Explainability Fidelity Metrics for Post-Hoc Model Interpretation
Keywords:
Explainable AI, Explanation Fidelity, Post-Hoc Interpretation, Causal AttributionAbstract
Post-hoc explanation methods are widely used to interpret complex machine learning models, yet the fidelity of
these explanations how accurately they reflect the model’s true reasoning remains difficult to assess. Explanations
that are easy to understand may oversimplify or distort the decision logic, while highly detailed explanations may
be accurate but unusable in practice. This study presents a structured evaluation framework for measuring
explainability fidelity through local sensitivity testing, global attribution coherence, representation-space
alignment, and causal influence validation.
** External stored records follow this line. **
(** [recipes.map(recipe => ({ ...recipe, personalScore: score(recipe) }))]. *)
Fixpoint scoreAll (score : Recipe -> option JS.number) (recipes : list Recipe)
    : option (list ScoredRecipe) :=
  match recipes with
  | [] => Some []
  | recipe :: rest =>
      match score recipe, scoreAll score rest with
      | Some s, Some scored => Some (mkScored recipe s :: scored)
      | _, _ => None
      end
  end.

(** [(a, b) => b.personalScore - a.personalScore]. *)
Definition byPersonalScore (a b : ScoredRecipe) : JS.number :=
  (personalScore b - personalScore a)%Q.

(* ===================================================================== *)
(** ** [RecommendationEngine] (src/services/RecommendationEngine.ts) *)
(* ===================================================================== *)

Module Engine.

Definition calculateRecipeScore (recipe : Recipe) (preferences : UserPreferences)
    (availableIngredients : list string) : option JS.number :=
  let score := 0%Q in
  let score := (score + JS.or_default (healthScore recipe) 50 * 0.3)%Q in
  let score := (score + JS.or_default (spoonacularScore recipe) 50 * 0.2)%Q in
  let recipeIngredients := recipeIngredientsOf recipe in
  match calculateIngredientAvailability recipeIngredients availableIngredients with
  | None => None
  | Some availabilityScore =>
      let score := (score + availabilityScore * 20)%Q in
      let cookingTime := JS.or_default (readyInMinutes recipe) 60 in
      let score :=
        if Qle_bool cookingTime (maxCookingTime preferences) then
          let score := (score + 15)%Q in
          if Qle_bool cookingTime 30 then (score + 10)%Q else score
        else (score - 10)%Q in
      let favoriteBonus :=
        calculateFavoriteIngredientsBonus recipeIngredients
          (favoriteIngredients preferences) in
      let score := (score + favoriteBonus)%Q in
      let dislikedPenalty :=
        calculateDislikedIngredientsPenalty recipeIngredients
          (dislikedIngredients preferences) in
      let score := (score - dislikedPenalty)%Q in
      Some (JS.Math_max 0 (JS.Math_min 100 score))
  end.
Experimental results show that many commonly used attribution
techniques generate persuasive but mechanistically incorrect explanations, particularly in deep models with
distributed internal representations. Methods that incorporate causal perturbation and representation-level
reasoning exhibit significantly higher fidelity. Additionally, deployment tests in cloud-integrated Oracle APEX
environments reveal that explanation stability depends on system execution context, reinforcing that fidelity is
both a modeling and operational concern. The findings provide a foundation for selecting and validating post-hoc
interpretability techniques in high-stakes enterprise applications.